Dataset items:
Lemma reply_state (self self' : RadioResponse) (q : IRadioResponse.reply) out :
  receive_reply self q = Some (self', out) ->
  mDataRoaming self' = roaming_reported (mDataRoaming self) (FromRadio q) /\ mRat self' = rat_reported (mRat self) (FromRadio q).
Proof.
  intros Hq. destruct q; cbn [receive_reply] in Hq; open_method_in Hq; cbn in Hq; repeat case_match; by simplify_eq.
Qed.

Lemma indication_upgraded (self : RadioIndication) (i : IRadioIndication.indication) :
  match mRealRadioIndication self with
  | Some client =>
      exists i', receive_indication self i = Some (client, i') /\ IRadioIndication.type_of i' = IRadioIndication.type_of i /\ carries_indication i i'
  | None => receive_indication self i = None
  end.
Proof.
  destruct self as [this [client |]]; cbn; [| by destruct i].
  destruct i; eexists; (split; [reflexivity |]); cbn; split_and?; auto with radio; try done; by apply bases_kept.
Qed.

(** A service with a client. *)
Definition has_client (r : Radio) : Prop :=
  is_Some (mRealRadioResponse (mRadioResponse r)) /\ is_Some (mRealRadioIndication (mRadioIndication r)).
Definition recipients_of (r : Radio) : list RadioEvent -> list (option Z) :=
  recipients (mRealRadioResponse (mRadioResponse r)) (mRealRadioIndication (mRadioIndication r)).

Lemma wrapper_step_spec (r : Radio) (e : RadioEvent) :
  has_client r -> capable e ->
  exists r' m, wrapper_step r e = Some (r', m) /\ message_for e m /\ has_client r' /\ mRealRadio r' = mRealRadio r /\
    (forall evs, recipients_of r (e :: evs) = recipient m :: recipients_of r' evs) /\
    mDataRoaming (mRadioResponse r') = roaming_reported (mDataRoaming (mRadioResponse r)) e /\
    mRat (mRadioResponse r') = rat_reported (mRat (mRadioResponse r)) e.
Proof.
  intros [[a Ha] [b Hb]] Hc. destruct e as [c | q | i]; cbn [wrapper_step].
  - destruct (registers c) eqn:Er.
    + destruct c; try done. cbn in Hc. eexists _, _. split; [reflexivity |]. destruct Hc as [? ?].
      split; [apply (returned_for r (IRadio.setResponseFunctions _ _)) | by split_and!].
    + pose proof (call_state r c Er) as Hs. pose proof (returned_for r c). destruct (receive_call r c) as [r' x]. simpl in Hs. subst r'.
      exists r, (Returned x). split_and!; [done | done | split; eauto | done | | done | done]. intros evs. unfold recipients_of. by destruct c.
  - destruct (proj2 (reply_outcome (mRadioResponse r) q)) as [[self [client q']] Hq]; [eauto |]. rewrite Hq. cbn.
    pose proof (reply_state _ _ _ _ Hq) as [Hroam Hrat]. pose proof (reply_content _ _ _ _ _ Hq) as Hcont.
    apply reply_upgraded in Hq as (Hc1 & Hc2 & _ & Hm & Hinfo & _).
    eexists _, _. split; [reflexivity |]. unfold recipients_of, has_client. cbn. rewrite Hc1, Hc2, Hb. by split_and!.
  - pose proof (indication_upgraded (mRadioIndication r) i) as Hi. rewrite Hb in Hi. destruct Hi as (i' & Hi & Ht & Hcont). rewrite Hi. cbn.
    eexists _, _. split; [reflexivity |]. unfold recipients_of, has_client. cbn. rewrite Ha, Hb. by split_and!.
Qed.
(* ===== verification/ThermalListener.v ===== *)
(** * The thermal listener

    [src/power-libperfmgr/aidl/utils/ThermalStateListener.cpp]: the power HAL's
    client of the thermal HAL, which keeps the severity of skin throttling that
    the session manager stores with its metrics.  The thermal service is not
    part of the repository: what it answers comes with each call. *)

From S2P Require Import Prelude SessionMetrics.

Section Thermal.
(** [ThrottlingSeverity::NONE] and [TemperatureType::SKIN]. *)
Context (NONE : ThrottlingSeverity) (SKIN : Z).

Record Temperature := mkTemperature { temp_type : Z; throttlingStatus : ThrottlingSeverity }.

Record ThermalStateListener := mkThermalStateListener {
  mThermalAIDL : bool;         (* connected *)
  mThermalCallback : bool;     (* created *)
  mThermalThrotSev : ThrottlingSeverity
}.
#[export] Instance ThermalStateListener_eta : Record_eta ThermalStateListener :=
  fun t => mkThermalStateListener (mThermalAIDL t) (mThermalCallback t) (mThermalThrotSev t).

Definition ThermalStateListener_new : ThermalStateListener := mkThermalStateListener false false NONE.

(** What the thermal service and the service manager answer. *)
Record ThermalAnswers := mkThermalAnswers {
  isDeclared : bool; waitForService : bool; fromBinder : bool; registerThermalChangedCallback : bool
}.

Definition connectThermalHal (e : ThermalAnswers) (t : ThermalStateListener) : bool * ThermalStateListener :=
  if negb (isDeclared e) then (false, t)
  else if negb (waitForService e) then (false, t)
  else
    let t := t <| mThermalAIDL := fromBinder e |> in
    (mThermalAIDL t, t).

Definition thermalCallback (temp : Temperature) (t : ThermalStateListener) : ThermalStateListener :=
  if temp_type temp =? SKIN then t <| mThermalThrotSev := throttlingStatus temp |> else t.

Definition registerCallback (e : ThermalAnswers) (t : ThermalStateListener) : bool * ThermalStateListener :=
  if negb (mThermalAIDL t) then (false, t)
  else
    let t := if negb (mThermalCallback t) then t <| mThermalCallback := true |> else t in
    (registerThermalChangedCallback e, t).

Definition thermal_init (e : ThermalAnswers) (t : ThermalStateListener) : bool * ThermalStateListener :=
  let '(connected, t) := connectThermalHal e t in
  if connected then registerCallback e t else (false, t).

Definition getThermalThrotSev (t : ThermalStateListener) : ThrottlingSeverity := mThermalThrotSev t.

(** Starts, and notifications through the callback object. *)
Inductive ThermalOp := T_init (e : ThermalAnswers) | T_notify (temp : Temperature).

Definition thermal_op (t : ThermalStateListener) (op : ThermalOp) : ThermalStateListener :=
  match op with
  | T_init e => (thermal_init e t).2
  | T_notify temp => if mThermalCallback t then thermalCallback temp t else t
  end.

(** The severity of the last notification of the skin that could arrive. *)
Definition skin_severity (sev : ThrottlingSeverity) (op : ThermalOp) : ThrottlingSeverity :=
  match op with T_notify temp => if temp_type temp =? SKIN then throttlingStatus temp else sev | T_init _ => sev end.

Lemma thermal_init_result e t : (thermal_init e t).1 = isDeclared e && waitForService e && fromBinder e && registerThermalChangedCallback e.
Proof. unfold thermal_init, connectThermalHal, registerCallback. by destruct (isDeclared e), (waitForService e), (fromBinder e). Qed.

Lemma thermal_init_callback e t :
  mThermalCallback (thermal_init e t).2 = (mThermalCallback t || (isDeclared e && waitForService e && fromBinder e)) /\
  mThermalThrotSev (thermal_init e t).2 = mThermalThrotSev t.
Proof.
  unfold thermal_init, connectThermalHal, registerCallback.
  destruct (isDeclared e), (waitForService e), (fromBinder e), t as [a [] s]; cbn; done.
Qed.

(** The start succeeds exactly if every step does; once it did, the severity
    read is that of the last notification about the skin, whatever other
    temperatures are reported in between and however often it is started again. *)
Theorem thermal_severity (e : ThermalAnswers) (ops : list ThermalOp) :
  (thermal_init e ThermalStateListener_new).1 = true ->
  getThermalThrotSev (foldl thermal_op (thermal_init e ThermalStateListener_new).2 ops) = foldl skin_severity NONE ops.
Proof.
  rewrite thermal_init_result. intros [[[H1 H2]%andb_true_iff H3]%andb_true_iff _]%andb_true_iff.
  destruct (thermal_init_callback e ThermalStateListener_new) as [Hcb Hsev]. rewrite H1, H2, H3 in Hcb. simpl in Hcb, Hsev. revert Hcb Hsev.
  generalize (thermal_init e ThermalStateListener_new).2, NONE. induction ops as [| op ops IH]; intros t sev Hcb Hsev; [done |]. cbn [foldl].
  apply IH; destruct op as [e' | temp]; cbn.
  - destruct (thermal_init_callback e' t) as [-> _]. by rewrite Hcb.
  - rewrite Hcb. unfold thermalCallback. by destruct (temp_type temp =? SKIN).
  - by destruct (thermal_init_callback e' t) as [_ ->].
  - rewrite Hcb. unfold thermalCallback. by destruct (temp_type temp =? SKIN).
Qed.

End Thermal.
Lemma NoDup_snoc {A} (x : A) l : NoDup l -> x ∉ l -> NoDup (l ++ [x])%list.
Proof. intros Hl Hx. apply NoDup_app. split; [done|]. split; [|apply NoDup_singleton]. intros y Hy ->%list_elem_of_singleton. done. Qed.

(** Well-founded induction on the length of a list. *)
Lemma list_len_ind {A} (P : list A -> Prop) :
  (forall l, (forall l', (length l' < length l)%nat -> P l') -> P l) -> forall l, P l.
Proof.
  intros H l. remember (length l) as n eqn:E. revert l E.
  induction n as [n IH] using lt_wf_ind. intros l ->. apply H. eauto.
Qed.
(* ===== verification/PyVal.v ===== *)
(** * Python values

    The rules engine works on JSON-like objects whose types are only known at run time.  [pyval]
    is that universe; each function below is one Python operation on it, with the exception it
    raises when applied to a value of the wrong type.  A [dict] is an association list in insertion
    order.  Library functions whose inside the code never looks at are the operations of the class
    [PyLib]: every theorem holds for all of its instances. *)

From Stdlib Require Import ZArith Lia String Ascii.
From Corelib Require Import SpecFloat.
From stdpp Require Import base list strings.
From S2P Require Import Prelude PyStr PyFloat.

Local Open Scope string_scope.

(** A [datetime]: wall-clock microseconds and the UTC offset in microseconds ([None] = naive). *)
Record datetime := Datetime { dt_wall : Z; dt_offset : option Z }.

#[export] Instance datetime_eq_dec : EqDecision datetime.
Proof. solve_decision. Defined.

Inductive pyval : Type :=
| PNone
| PBool (b : bool)
| PInt (z : Z)
| PFloat (f : f64)
| PStr (s : string)
| PDatetime (d : datetime)
| PList (l : list pyval)
| PDict (d : list (string * pyval)).

Definition pydict := list (string * pyval).

Definition type_name (v : pyval) : string :=
  match v with
  | PNone => "NoneType"
  | PBool _ => "bool"
  | PInt _ => "int"
  | PFloat _ => "float"
  | PStr _ => "str"
  | PDatetime _ => "datetime.datetime"
  | PList _ => "list"
  | PDict _ => "dict"
  end.

Definition no_attribute {A} (v : pyval) (attr : string) : res A :=
  Raise (AttributeError ("'" +:+ type_name v +:+ "' object has no attribute '" +:+ attr +:+ "'")).

(** [bool(v)]. *)
Definition truthy (v : pyval) : bool :=
  match v with
  | PNone => false
  | PBool b => b
  | PInt z => negb (z =? 0)%Z
  | PFloat f => negb (feqb f f0)
  | PStr s => negb (String.eqb s "")
  | PDatetime _ => true
  | PList l => match l with [] => false | _ => true end
  | PDict d => match d with [] => false | _ => true end
  end.

Definition is_none (v : pyval) : bool := match v with PNone => true | _ => false end.

(** [d.get(k)] on a dict, [None] when the key is absent. *)
Fixpoint dict_lookup (k : string) (d : pydict) : option pyval :=
  match d with
  | [] => None
  | (k', v) :: d' => if String.eqb k k' then Some v else dict_lookup k d'
  end.

Definition dict_get (d : pydict) (k : string) (dflt : pyval) : pyval :=
  match dict_lookup k d with Some v => v | None => dflt end.

(** [d[k] = v]: replaces in place, or appends. *)
Fixpoint dict_set (k : string) (v : pyval) (d : pydict) : pydict :=
  match d with
  | [] => [(k, v)]
  | (k', v') :: d' => if String.eqb k k' then (k, v) :: d' else (k', v') :: dict_set k v d'
  end.

(** [v.get(k, dflt)] on any value. *)
Definition py_get (v : pyval) (k : string) (dflt : pyval) : res pyval :=
  match v with
  | PDict d => Ok (dict_get d k dflt)
  | _ => no_attribute v "get"
  end.

(** ** Equality and membership *)

(** An integer against a float, exactly. *)
Definition int_eq_float (z : Z) (f : f64) : bool :=
  match f with
  | S754_zero _ => (z =? 0)%Z
  | S754_finite s m e =>
      let n := if s then Zneg m else Zpos m in
      if (0 <=? e)%Z then (z =? n * 2 ^ e)%Z else (z * 2 ^ (- e) =? n)%Z
  | _ => false
  end.

Definition as_int (v : pyval) : option Z :=
  match v with
  | PInt z => Some z
  | PBool b => Some (if b then 1 else 0)%Z
  | _ => None
  end.

(** [a == b]. *)
Fixpoint py_eq (a b : pyval) {struct a} : bool :=
  match a, b with
  | PNone, PNone => true
  | PStr s, PStr t => String.eqb s t
  | PDatetime d, PDatetime e =>
      match dt_offset d, dt_offset e with
      | Some o1, Some o2 => (dt_wall d - o1 =? dt_wall e - o2)%Z
      | None, None => (dt_wall d =? dt_wall e)%Z
      | _, _ => false
      end
  | PList l, PList m =>
      (fix go (l m : list pyval) {struct l} : bool :=
         match l, m with
         | [], [] => true
         | x :: l', y :: m' => py_eq x y && go l' m'
         | _, _ => false
         end) l m
  | PDict d, PDict e =>
      (length d =? length e)%nat &&
      (fix go (d : list (string * pyval)) : bool :=
         match d with
         | [] => true
         | (k, v) :: d' =>
             match dict_lookup k e with
             | Some w => py_eq v w && go d'
             | None => false
             end
         end) d
  | PFloat f, PFloat g => feqb f g
  | PFloat f, _ => match as_int b with Some z => int_eq_float z f | None => false end
  | _, PFloat g => match as_int a with Some z => int_eq_float z g | None => false end
  | _, _ =>
      match as_int a, as_int b with
      | Some x, Some y => (x =? y)%Z
      | _, _ => false
      end
  end.

(** [x in c]. *)
Definition py_in (x c : pyval) : res bool :=
  match c with
  | PList l => Ok (existsb (py_eq x) l)
  | PDict d =>
      match x with
      | PStr k => Ok (match dict_lookup k d with Some _ => true | None => false end)
      | PList _ | PDict _ => Raise (TypeError ("unhashable type: '" +:+ type_name x +:+ "'"))
      | _ => Ok false
      end
  | PStr s =>
      match x with
      | PStr p => Ok (contains p s)
      | _ => Raise (TypeError ("'in <string>' requires string as left operand, not " +:+ type_name x))
      end
  | _ => Raise (TypeError ("argument of type '" +:+ type_name c +:+ "' is not iterable"))
  end.

Fixpoint str_chars (s : string) : list pyval :=
  match s with
  | "" => []
  | String c s' => PStr (String c "") :: str_chars s'
  end.

(** The values a [for] loop over [v] visits. *)
Definition py_iter (v : pyval) : res (list pyval) :=
  match v with
  | PList l => Ok l
  | PDict d => Ok ((fun kv => PStr (fst kv)) <$> d)
  | PStr s => Ok (str_chars s)
  | _ => Raise (TypeError ("'" +:+ type_name v +:+ "' object is not iterable"))
  end.

(** [len(v)] where the code takes it: containers and strings. *)
Definition py_len (v : pyval) : nat :=
  match v with
  | PStr s => slen s
  | PList l => length l
  | PDict d => length d
  | _ => 0
  end.

(** ** Text of a value *)

Definition hex_digit (n : nat) : ascii :=
  if (n <? 10)%nat then char (48 + n) else char (87 + n).

Definition repr_char (q c : ascii) : string :=
  let n := code c in
  if Ascii.eqb c q || Ascii.eqb c "\" then String "\" (String c "")
  else if (n =? 10)%nat then "\n"
  else if (n =? 13)%nat then "\r"
  else if (n =? 9)%nat then "\t"
  else if (n <? 32)%nat || in_range 127 160 c || (n =? 173)%nat
  then String "\" (String "x" (String (hex_digit (n / 16)) (String (hex_digit (n mod 16)) "")))
  else String c "".

Fixpoint has_char (c : ascii) (s : string) : bool :=
  match s with
  | "" => false
  | String d s' => Ascii.eqb d c || has_char c s'
  end.

Definition dquote : ascii := char 34.

(** [repr(s)]: single quotes unless the text has a single and no double quote. *)
Definition repr_str (s : string) : string :=
  let q := if has_char "'" s && negb (has_char dquote s) then dquote else "'"%char in
  String q (str_flat_map (repr_char q) s +:+ String q "").

(** ** Library functions taken as given *)

Class PyLib := {
  (** [bool(re.match(pattern, s))]; raises [re.error] on a bad pattern. *)
  re_match : string -> string -> res bool;
  (** [template.format( **fields )]; raises on an unknown or malformed field. *)
  str_format : string -> list (string * pyval) -> res string;
  (** [datetime.fromisoformat(s)]; raises [ValueError]. *)
  fromisoformat : string -> res datetime;
  (** [str(d)] and [repr(d)]. *)
  str_datetime : datetime -> string;
  repr_datetime : datetime -> string;
  (** [d.isoformat()]. *)
  isoformat : datetime -> string
}.

(** PostgreSQL: what is read back from a JSONB column after a text was written, which may be refused;
    the texts that are UUIDs; the offset of the connection's time zone at a moment. *)
Class Postgres := { jsonb : string -> res pyval; uuid_text : string -> bool; zone_offset : Z -> Z }.

Definition integrity_error (constraint : string) : exn := Exn "IntegrityError" constraint.

Section Text.
Context `{PyLib}.

Fixpoint py_repr (v : pyval) : string :=
  match v with
  | PNone => "None"
  | PBool b => if b then "True" else "False"
  | PInt z => str_of_Z z
  | PFloat f => repr_float f
  | PStr s => repr_str s
  | PDatetime d => repr_datetime d
  | PList l => "[" +:+ str_join ", " (map py_repr l) +:+ "]"
  | PDict d => "{" +:+ str_join ", " (map (fun kv => repr_str (fst kv) +:+ ": " +:+ py_repr (snd kv)) d) +:+ "}"
  end.

(** [str(v)]. *)
Definition py_str (v : pyval) : string :=
  match v with
  | PStr s => s
  | PDatetime d => str_datetime d
  | _ => py_repr v
  end.
End Text.

(** [float(v)]. *)
Definition py_float (v : pyval) : res f64 :=
  match v with
  | PBool b => Ok (f_of_Z (if b then 1 else 0))
  | PInt z => float_of_int z
  | PFloat f => Ok f
  | PStr s =>
      match parse_float s with
      | Some f => Ok f
      | None => Raise (ValueError ("could not convert string to float: " +:+ repr_str s))
      end
  | _ => Raise (TypeError ("float() argument must be a string or a real number, not '" +:+ type_name v +:+ "'"))
  end.

(** A method call that only strings support. *)
Definition as_str (attr : string) (v : pyval) : res string :=
  match v with
  | PStr s => Ok s
  | _ => no_attribute v attr
  end.

(** ** Dates *)

(** [a < b] on datetimes: mixing naive and aware raises. *)
Definition dt_lt (a b : datetime) : res bool :=
  match dt_offset a, dt_offset b with
  | Some o1, Some o2 => Ok (dt_wall a - o1 <? dt_wall b - o2)%Z
  | None, None => Ok (dt_wall a <? dt_wall b)%Z
  | _, _ => Raise (TypeError "can't compare offset-naive and offset-aware datetimes")
  end.

(** The moment of an aware datetime, in UTC microseconds. *)
Definition instant (d : datetime) : Z := (dt_wall d - match dt_offset d with Some o => o | None => 0 end)%Z.
Definition aware (d : datetime) : Prop := dt_offset d <> None.

(** ** Facts *)

Lemma dict_lookup_set_eq k v d : dict_lookup k (dict_set k v d) = Some v.
Proof.
  induction d as [|[k' v'] d IH]; cbn; [by rewrite String.eqb_refl|].
  destruct (String.eqb_spec k k') as [->|Hne]; cbn; [by rewrite String.eqb_refl|].
  destruct (String.eqb_spec k k'); [done | exact IH].
Qed.

Lemma dict_lookup_set_ne k k' v d : k <> k' -> dict_lookup k' (dict_set k v d) = dict_lookup k' d.
Proof.
  intros Hne. induction d as [|[k2 v2] d IH]; cbn.
  - destruct (String.eqb_spec k' k); [congruence | done].
  - destruct (String.eqb_spec k k2) as [->|?]; cbn.
    + destruct (String.eqb_spec k' k2); [congruence | done].
    + by rewrite IH.
Qed.

Lemma dict_get_set_eq k v d dflt : dict_get (dict_set k v d) k dflt = v.
Proof. unfold dict_get. by rewrite dict_lookup_set_eq. Qed.

Lemma dict_get_set_ne k k' v d dflt : k <> k' -> dict_get (dict_set k v d) k' dflt = dict_get d k' dflt.
Proof. intros. unfold dict_get. by rewrite dict_lookup_set_ne. Qed.

Lemma py_eq_str s t : py_eq (PStr s) (PStr t) = String.eqb s t.
Proof. done. Qed.

Lemma py_in_strs s (l : list string) :
  py_in (PStr s) (PList (PStr <$> l)) = Ok (existsb (String.eqb s) l).
Proof. cbn. f_equal. induction l as [|t l IH]; cbn; [done | by rewrite IH]. Qed.

#[export] Hint Rewrite dict_lookup_set_eq dict_get_set_eq py_in_strs : regrw.

(** ** A concrete library

    A small instance of [PyLib], used where a statement about all instances is evaluated on an
    example: patterns match by prefix, templates substitute [{name}] fields, timestamps have the
    form [YYYY-MM-DDTHH:MM:SS+00:00]. *)

Definition digits_val (s : string) : option Z :=
  if str_forallb is_decimal s && negb (String.eqb s "")
  then match read_digits s false 0 0 with Some (v, _, _) => Some v | None => None end
  else None.

(** Days since 0000-03-01 of a proleptic Gregorian date. *)
Definition days_of (y m d : Z) : Z :=
  let y := if (m <=? 2)%Z then (y - 1)%Z else y in
  let m := if (m <=? 2)%Z then (m + 9)%Z else (m - 3)%Z in
  (365 * y + y / 4 - y / 100 + y / 400 + (153 * m + 2) / 5 + d)%Z.

Definition demo_fromisoformat (s : string) : res datetime :=
  let part a b := digits_val (str_take b (str_drop a s)) in
  match part 0 4, part 5 2, part 8 2, part 11 2, part 14 2, part 17 2 with
  | Some y, Some mo, Some d, Some h, Some mi, Some se =>
      Ok (Datetime (((days_of y mo d * 24 + h) * 60 + mi) * 60 + se)%Z
            (if String.eqb (str_drop 19 s) "+00:00" then Some 0%Z else None))
  | _, _, _, _, _, _ => Raise (ValueError ("Invalid isoformat string: " +:+ repr_str s))
  end%nat.

Definition demo_dt_text (d : datetime) : string :=
  str_of_Z (dt_wall d) +:+ match dt_offset d with Some o => "+" +:+ str_of_Z o | None => "" end.

(** Replace every [{k}] by the text of its value. *)
Fixpoint demo_format (fuel : nat) (t : string) (fields : list (string * string)) : string :=
  match fuel, t with
  | S n, String c t' =>
      if Ascii.eqb c "{" then
        match List.find (fun kv => startswith t' (fst kv +:+ "}")) fields with
        | Some (k, v) => v +:+ demo_format n (str_drop (S (slen k)) t') fields
        | None => String c (demo_format n t' fields)
        end
      else String c (demo_format n t' fields)
  | _, _ => ""
  end.

Definition demo_str (v : pyval) : string :=
  match v with
  | PStr s => s
  | PInt z => str_of_Z z
  | PFloat f => repr_float f
  | PBool b => if b then "True" else "False"
  | _ => type_name v
  end.

Definition demo_lib : PyLib := {|
  re_match := fun p s => Ok (startswith s p);
  str_format := fun t kvs => Ok (demo_format (S (slen t)) t ((fun kv => (fst kv, demo_str (snd kv))) <$> kvs));
  fromisoformat := demo_fromisoformat;
  str_datetime := demo_dt_text;
  repr_datetime := demo_dt_text;
  isoformat := demo_dt_text
|}.
(* ===== verification/Merkle.v ===== *)
(** * Merkle tree over event hashes

    [services/shared/merkle_tree.py].  The tree is built bottom-up in memory; inclusion proofs are
    lists of sibling hashes with the side they stand on.  Proved: building terminates with a single
    root and logarithmic depth, every generated proof verifies, a proof that verifies names a leaf
    of the tree (no matter how the proof was forged), lists of equal length with the same root are
    equal, and the padding makes the root ambiguous across lengths. *)

From Stdlib Require Import ZArith Lia String Ascii.
From stdpp Require Import base list strings sets.
From S2P Require Import Prelude PyStr PyVal Sha256.

Local Open Scope string_scope.

Definition pair_input (left right : string) : string := left +:+ "|" +:+ right.
Definition leaf_input (event_hash : string) : string := "leaf|" +:+ event_hash.

Definition _hash_pair (left right : string) : string := sha256_hex (pair_input left right).
Definition _hash_leaf (event_hash : string) : string := sha256_hex (leaf_input event_hash).

(** A proof step; the position is that of the sibling.  [verify_proof] treats every position
    other than "right" as left. *)
Record proof_step := ProofStep { position : string; hash : string }.

(** ** Building *)

(** One pass of the inner loop of [_build]: pair neighbours, an odd last node with itself. *)
Fixpoint next_layer (current : list string) : list string :=
  match current with
  | a :: b :: rest => _hash_pair a b :: next_layer rest
  | [a] => [_hash_pair a a]
  | [] => []
  end.

(** [_build]: the layers from [current] up to the root. *)
Fixpoint _build (fuel : nat) (current : list string) : list (list string) :=
  match fuel with
  | O => [current]
  | S k =>
      if (1 <? length current)%nat then current :: _build k (next_layer current) else [current]
  end.
(* ===== verification/CteStore.v ===== *)
(** * The event store and its hash chain

    [services/shared/cte_persistence/]: [core.py] (validation helpers), [writes.py] ([store_event])
    and [verification.py] ([verify_chain], [_missing_chain_event_ids], [get_merkle_proof]).  The
    database is four tables; [store_event] is one transaction on them and [verify_chain] a read.
    Proved: the store's invariant is kept by every call, so verification never raises a false
    alarm; what exactly a valid verdict means; that the chain head commits to the whole history;
    and that re-sending an event changes nothing. *)

From Stdlib Require Import ZArith Lia String Ascii.
From Corelib Require Import SpecFloat.
From stdpp Require Import base list strings sets relations.
From S2P Require Import Prelude PyStr PyFloat PyVal Json JsonRead Sha256 Merkle Hashing.

Local Open Scope string_scope.

(** ** Tables *)

Record cte_row := CteRow {
  cr_id : string;
  cr_tenant_id : string;
  cr_event_type : string;
  cr_tlc : string;
  cr_product_description : string;
  cr_quantity : pyval;
  cr_unit_of_measure : string;
  cr_location_gln : option string;
  cr_location_name : option string;
  cr_event_timestamp : string;
  cr_event_entry_timestamp : string;
  cr_source : string;
  cr_source_event_id : option string;
  cr_idempotency_key : option string;
  cr_sha256_hash : string;
  cr_chain_hash : string;
  cr_epcis : option string * option string * option string;
  cr_validation_status : string
}.

Record kde_row := KdeRow {
  kr_tenant_id : string; kr_cte_event_id : string; kr_key : string; kr_value : pyval; kr_required : bool
}.

Record chain_row := ChainRow {
  hc_tenant_id : string;
  hc_cte_event_id : string;
  hc_sequence_num : Z;
  hc_event_hash : string;
  hc_previous_chain_hash : option string;
  hc_chain_hash : string
}.

(** A row of [fsma.compliance_alerts]: the bind parameters of [ALERT_INSERT_SQL]. *)
Record alert_row := AlertRow {
  ar_tenant_id : string; ar_org_id : string; ar_event_id : string; ar_cte_event_id : string;
  ar_severity : pyval; ar_alert_type : string; ar_title : pyval; ar_message : pyval
}.

Record store := Store {
  cte_events : list cte_row;
  cte_kdes : list kde_row;
  hash_chain : list chain_row;
  compliance_alerts : list alert_row
}.

Definition empty_store : store := Store [] [] [] [].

## [To do]
Could you reproduce the lines above, from the one that holds "hc_sequence_num : Z;" through the last, exactly as they stand?

## [Exercise result]
  hc_sequence_num : Z;
  hc_event_hash : string;
  hc_previous_chain_hash : option string;
  hc_chain_hash : string
}.

(** A row of [fsma.compliance_alerts]: the bind parameters of [ALERT_INSERT_SQL]. *)
Record alert_row := AlertRow {
  ar_tenant_id : string; ar_org_id : string; ar_event_id : string; ar_cte_event_id : string;
  ar_severity : pyval; ar_alert_type : string; ar_title : pyval; ar_message : pyval
}.

Record store := Store {
  cte_events : list cte_row;
  cte_kdes : list kde_row;
  hash_chain : list chain_row;
  compliance_alerts : list alert_row
}.

Definition empty_store : store := Store [] [] [] [].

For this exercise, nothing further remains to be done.